Please quote exactly the lines below from the line containing "(errCode, mkStep (ss_rowPos" to the line containing "(readOnly st) (columnCount", both lines included, and nothing else.
Entries shown START
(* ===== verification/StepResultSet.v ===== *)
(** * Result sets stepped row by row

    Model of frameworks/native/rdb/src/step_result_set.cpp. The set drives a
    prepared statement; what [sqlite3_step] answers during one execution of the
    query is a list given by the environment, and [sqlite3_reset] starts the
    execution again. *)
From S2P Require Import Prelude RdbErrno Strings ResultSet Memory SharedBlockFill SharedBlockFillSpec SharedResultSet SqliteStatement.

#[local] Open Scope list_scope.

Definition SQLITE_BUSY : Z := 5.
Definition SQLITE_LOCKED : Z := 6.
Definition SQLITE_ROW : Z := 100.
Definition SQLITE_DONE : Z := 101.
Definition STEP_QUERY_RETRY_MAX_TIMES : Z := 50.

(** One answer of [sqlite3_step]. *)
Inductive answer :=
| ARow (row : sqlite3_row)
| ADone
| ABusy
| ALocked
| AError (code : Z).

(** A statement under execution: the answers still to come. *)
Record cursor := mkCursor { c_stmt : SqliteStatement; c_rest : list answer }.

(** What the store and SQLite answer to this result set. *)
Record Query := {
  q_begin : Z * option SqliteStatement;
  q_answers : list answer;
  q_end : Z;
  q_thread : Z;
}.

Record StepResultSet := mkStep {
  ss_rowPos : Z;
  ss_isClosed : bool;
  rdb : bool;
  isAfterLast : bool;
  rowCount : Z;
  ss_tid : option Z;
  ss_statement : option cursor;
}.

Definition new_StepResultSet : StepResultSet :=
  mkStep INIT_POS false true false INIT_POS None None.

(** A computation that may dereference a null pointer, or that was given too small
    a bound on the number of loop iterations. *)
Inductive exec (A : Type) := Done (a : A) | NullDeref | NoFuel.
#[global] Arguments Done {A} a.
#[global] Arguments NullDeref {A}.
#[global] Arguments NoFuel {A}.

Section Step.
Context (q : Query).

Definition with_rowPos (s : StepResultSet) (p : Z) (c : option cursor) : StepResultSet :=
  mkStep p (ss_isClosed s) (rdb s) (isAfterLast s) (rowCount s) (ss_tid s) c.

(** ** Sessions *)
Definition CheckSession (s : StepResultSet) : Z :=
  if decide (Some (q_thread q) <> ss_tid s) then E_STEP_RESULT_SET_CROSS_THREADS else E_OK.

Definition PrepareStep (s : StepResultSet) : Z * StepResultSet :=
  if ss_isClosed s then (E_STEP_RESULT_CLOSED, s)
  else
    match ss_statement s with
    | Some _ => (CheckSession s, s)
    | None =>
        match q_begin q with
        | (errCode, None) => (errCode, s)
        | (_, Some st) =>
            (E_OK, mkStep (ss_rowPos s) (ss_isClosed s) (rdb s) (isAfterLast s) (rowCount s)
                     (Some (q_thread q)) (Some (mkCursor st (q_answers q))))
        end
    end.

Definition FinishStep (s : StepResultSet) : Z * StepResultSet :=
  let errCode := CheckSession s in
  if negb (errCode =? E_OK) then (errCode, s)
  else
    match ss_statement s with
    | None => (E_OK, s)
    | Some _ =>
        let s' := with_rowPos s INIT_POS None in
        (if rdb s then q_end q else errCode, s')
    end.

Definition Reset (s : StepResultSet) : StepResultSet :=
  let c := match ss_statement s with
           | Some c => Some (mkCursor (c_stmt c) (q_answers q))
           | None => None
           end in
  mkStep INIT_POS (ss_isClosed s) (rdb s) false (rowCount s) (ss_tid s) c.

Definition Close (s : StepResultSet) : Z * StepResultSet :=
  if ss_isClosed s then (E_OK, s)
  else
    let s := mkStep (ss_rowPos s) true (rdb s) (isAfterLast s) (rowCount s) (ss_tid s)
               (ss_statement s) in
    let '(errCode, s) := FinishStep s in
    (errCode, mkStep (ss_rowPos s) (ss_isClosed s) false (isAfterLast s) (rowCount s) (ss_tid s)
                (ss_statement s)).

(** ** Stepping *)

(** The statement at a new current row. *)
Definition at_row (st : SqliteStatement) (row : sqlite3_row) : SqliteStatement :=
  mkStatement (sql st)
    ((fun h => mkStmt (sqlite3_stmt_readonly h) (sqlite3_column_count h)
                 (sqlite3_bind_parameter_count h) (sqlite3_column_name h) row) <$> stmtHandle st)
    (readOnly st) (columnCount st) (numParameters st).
Entries shown END
Entries shown START
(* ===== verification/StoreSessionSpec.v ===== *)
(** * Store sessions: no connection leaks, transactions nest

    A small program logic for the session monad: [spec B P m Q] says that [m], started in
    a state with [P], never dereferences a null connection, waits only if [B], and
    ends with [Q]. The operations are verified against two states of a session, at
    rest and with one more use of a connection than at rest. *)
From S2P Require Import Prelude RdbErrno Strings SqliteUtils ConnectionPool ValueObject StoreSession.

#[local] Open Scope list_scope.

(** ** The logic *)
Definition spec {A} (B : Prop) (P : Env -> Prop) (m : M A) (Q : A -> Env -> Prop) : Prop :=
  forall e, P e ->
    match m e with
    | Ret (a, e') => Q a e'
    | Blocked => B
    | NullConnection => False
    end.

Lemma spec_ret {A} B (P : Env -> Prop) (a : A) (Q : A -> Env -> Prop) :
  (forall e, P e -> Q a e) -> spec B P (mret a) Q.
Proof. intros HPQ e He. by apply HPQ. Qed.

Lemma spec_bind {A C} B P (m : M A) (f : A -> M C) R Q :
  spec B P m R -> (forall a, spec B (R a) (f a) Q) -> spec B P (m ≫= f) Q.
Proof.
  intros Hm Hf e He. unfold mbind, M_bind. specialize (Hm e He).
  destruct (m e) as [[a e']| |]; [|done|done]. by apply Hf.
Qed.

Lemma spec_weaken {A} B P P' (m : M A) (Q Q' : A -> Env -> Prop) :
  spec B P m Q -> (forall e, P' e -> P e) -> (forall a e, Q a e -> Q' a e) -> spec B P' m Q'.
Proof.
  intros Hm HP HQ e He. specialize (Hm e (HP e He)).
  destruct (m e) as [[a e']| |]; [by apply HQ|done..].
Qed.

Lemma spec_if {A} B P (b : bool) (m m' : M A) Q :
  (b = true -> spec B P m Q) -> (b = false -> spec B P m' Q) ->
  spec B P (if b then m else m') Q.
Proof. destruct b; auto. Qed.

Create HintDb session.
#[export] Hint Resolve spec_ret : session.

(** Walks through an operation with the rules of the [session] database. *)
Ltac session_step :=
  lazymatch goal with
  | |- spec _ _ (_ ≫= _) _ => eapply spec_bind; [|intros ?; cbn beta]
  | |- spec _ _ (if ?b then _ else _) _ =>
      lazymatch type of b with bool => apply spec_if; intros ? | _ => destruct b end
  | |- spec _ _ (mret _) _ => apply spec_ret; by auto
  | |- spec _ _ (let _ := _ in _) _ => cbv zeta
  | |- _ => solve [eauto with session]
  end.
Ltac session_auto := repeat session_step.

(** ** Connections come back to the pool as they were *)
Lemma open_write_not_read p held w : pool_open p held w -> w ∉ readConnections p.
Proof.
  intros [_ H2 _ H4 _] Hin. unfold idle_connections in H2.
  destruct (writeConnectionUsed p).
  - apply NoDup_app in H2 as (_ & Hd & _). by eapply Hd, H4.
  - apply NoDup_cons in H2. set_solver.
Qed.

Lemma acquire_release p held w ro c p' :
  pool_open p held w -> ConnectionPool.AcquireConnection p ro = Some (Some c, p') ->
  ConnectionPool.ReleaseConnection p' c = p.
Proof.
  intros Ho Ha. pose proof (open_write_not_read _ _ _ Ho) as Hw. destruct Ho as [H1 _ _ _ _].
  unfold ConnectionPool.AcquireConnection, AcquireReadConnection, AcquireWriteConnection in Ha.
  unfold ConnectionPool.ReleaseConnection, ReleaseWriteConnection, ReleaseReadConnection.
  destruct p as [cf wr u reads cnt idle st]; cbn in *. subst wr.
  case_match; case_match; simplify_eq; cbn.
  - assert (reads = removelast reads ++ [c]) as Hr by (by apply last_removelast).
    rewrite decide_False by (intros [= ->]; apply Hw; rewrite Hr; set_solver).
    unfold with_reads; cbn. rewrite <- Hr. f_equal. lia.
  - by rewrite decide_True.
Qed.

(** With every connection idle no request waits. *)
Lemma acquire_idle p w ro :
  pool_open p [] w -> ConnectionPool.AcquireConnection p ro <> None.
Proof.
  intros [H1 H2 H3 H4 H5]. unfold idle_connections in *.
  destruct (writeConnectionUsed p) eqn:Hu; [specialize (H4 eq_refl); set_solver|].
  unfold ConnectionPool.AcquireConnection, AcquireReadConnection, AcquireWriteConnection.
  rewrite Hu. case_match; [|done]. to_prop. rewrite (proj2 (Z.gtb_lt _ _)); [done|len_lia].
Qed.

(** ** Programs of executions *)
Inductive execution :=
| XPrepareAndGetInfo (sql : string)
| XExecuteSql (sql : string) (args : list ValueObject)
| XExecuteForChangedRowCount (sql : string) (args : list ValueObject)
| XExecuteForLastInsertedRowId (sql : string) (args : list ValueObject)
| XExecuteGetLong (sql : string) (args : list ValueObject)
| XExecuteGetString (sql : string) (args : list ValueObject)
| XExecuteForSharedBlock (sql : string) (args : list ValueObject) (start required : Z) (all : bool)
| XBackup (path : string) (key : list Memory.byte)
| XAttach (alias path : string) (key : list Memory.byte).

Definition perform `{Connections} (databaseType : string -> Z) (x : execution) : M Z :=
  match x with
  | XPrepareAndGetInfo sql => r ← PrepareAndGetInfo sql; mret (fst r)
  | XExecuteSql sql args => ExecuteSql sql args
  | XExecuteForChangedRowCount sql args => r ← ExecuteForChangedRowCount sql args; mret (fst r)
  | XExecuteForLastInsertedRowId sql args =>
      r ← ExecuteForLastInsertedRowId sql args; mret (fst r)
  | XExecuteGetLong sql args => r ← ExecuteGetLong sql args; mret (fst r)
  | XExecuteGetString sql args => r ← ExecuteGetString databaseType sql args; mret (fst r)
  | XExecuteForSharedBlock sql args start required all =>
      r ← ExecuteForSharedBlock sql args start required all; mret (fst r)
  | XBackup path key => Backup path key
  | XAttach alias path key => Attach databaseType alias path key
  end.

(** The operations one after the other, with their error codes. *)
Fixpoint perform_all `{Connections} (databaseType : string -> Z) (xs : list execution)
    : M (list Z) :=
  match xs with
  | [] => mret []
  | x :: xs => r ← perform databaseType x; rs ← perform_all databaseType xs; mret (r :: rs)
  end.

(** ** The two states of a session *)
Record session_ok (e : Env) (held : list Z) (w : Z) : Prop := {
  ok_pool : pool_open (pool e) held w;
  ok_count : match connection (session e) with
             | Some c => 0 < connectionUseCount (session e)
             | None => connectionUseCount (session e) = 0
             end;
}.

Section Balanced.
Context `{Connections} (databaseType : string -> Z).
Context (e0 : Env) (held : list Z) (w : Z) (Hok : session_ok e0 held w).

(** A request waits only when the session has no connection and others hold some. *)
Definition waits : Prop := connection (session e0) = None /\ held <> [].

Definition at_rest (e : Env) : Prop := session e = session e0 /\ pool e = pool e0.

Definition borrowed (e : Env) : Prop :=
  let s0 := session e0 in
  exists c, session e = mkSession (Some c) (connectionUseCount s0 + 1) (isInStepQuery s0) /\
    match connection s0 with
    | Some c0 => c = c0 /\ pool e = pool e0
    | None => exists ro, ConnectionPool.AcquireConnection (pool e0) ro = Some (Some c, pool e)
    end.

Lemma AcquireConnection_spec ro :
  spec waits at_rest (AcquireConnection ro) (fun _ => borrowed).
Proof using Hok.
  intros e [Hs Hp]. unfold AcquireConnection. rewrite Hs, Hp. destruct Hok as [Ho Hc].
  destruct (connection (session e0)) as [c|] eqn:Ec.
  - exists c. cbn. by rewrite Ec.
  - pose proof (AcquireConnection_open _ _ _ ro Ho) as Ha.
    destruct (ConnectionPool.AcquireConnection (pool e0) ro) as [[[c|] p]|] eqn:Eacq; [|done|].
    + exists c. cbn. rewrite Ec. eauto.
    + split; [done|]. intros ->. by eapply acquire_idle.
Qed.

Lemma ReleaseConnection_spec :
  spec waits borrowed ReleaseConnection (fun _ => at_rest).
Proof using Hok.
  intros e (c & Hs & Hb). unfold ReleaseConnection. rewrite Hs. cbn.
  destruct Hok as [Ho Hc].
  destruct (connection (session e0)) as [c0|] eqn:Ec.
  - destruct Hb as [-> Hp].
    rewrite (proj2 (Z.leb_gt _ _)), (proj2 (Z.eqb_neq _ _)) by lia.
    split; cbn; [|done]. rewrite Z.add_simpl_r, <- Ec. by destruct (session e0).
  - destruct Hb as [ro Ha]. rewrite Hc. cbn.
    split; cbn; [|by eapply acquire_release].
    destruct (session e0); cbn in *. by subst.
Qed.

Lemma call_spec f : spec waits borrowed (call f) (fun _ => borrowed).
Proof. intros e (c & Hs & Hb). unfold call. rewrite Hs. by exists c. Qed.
Entries shown END
§ Solution:
    (errCode, mkStep (ss_rowPos s) (ss_isClosed s) false (isAfterLast s) (rowCount s) (ss_tid s)
                (ss_statement s)).

(** ** Stepping *)

(** The statement at a new current row. *)
Definition at_row (st : SqliteStatement) (row : sqlite3_row) : SqliteStatement :=
  mkStatement (sql st)
    ((fun h => mkStmt (sqlite3_stmt_readonly h) (sqlite3_column_count h)
                 (sqlite3_bind_parameter_count h) (sqlite3_column_name h) row) <$> stmtHandle st)
    (readOnly st) (columnCount st) (numParameters st).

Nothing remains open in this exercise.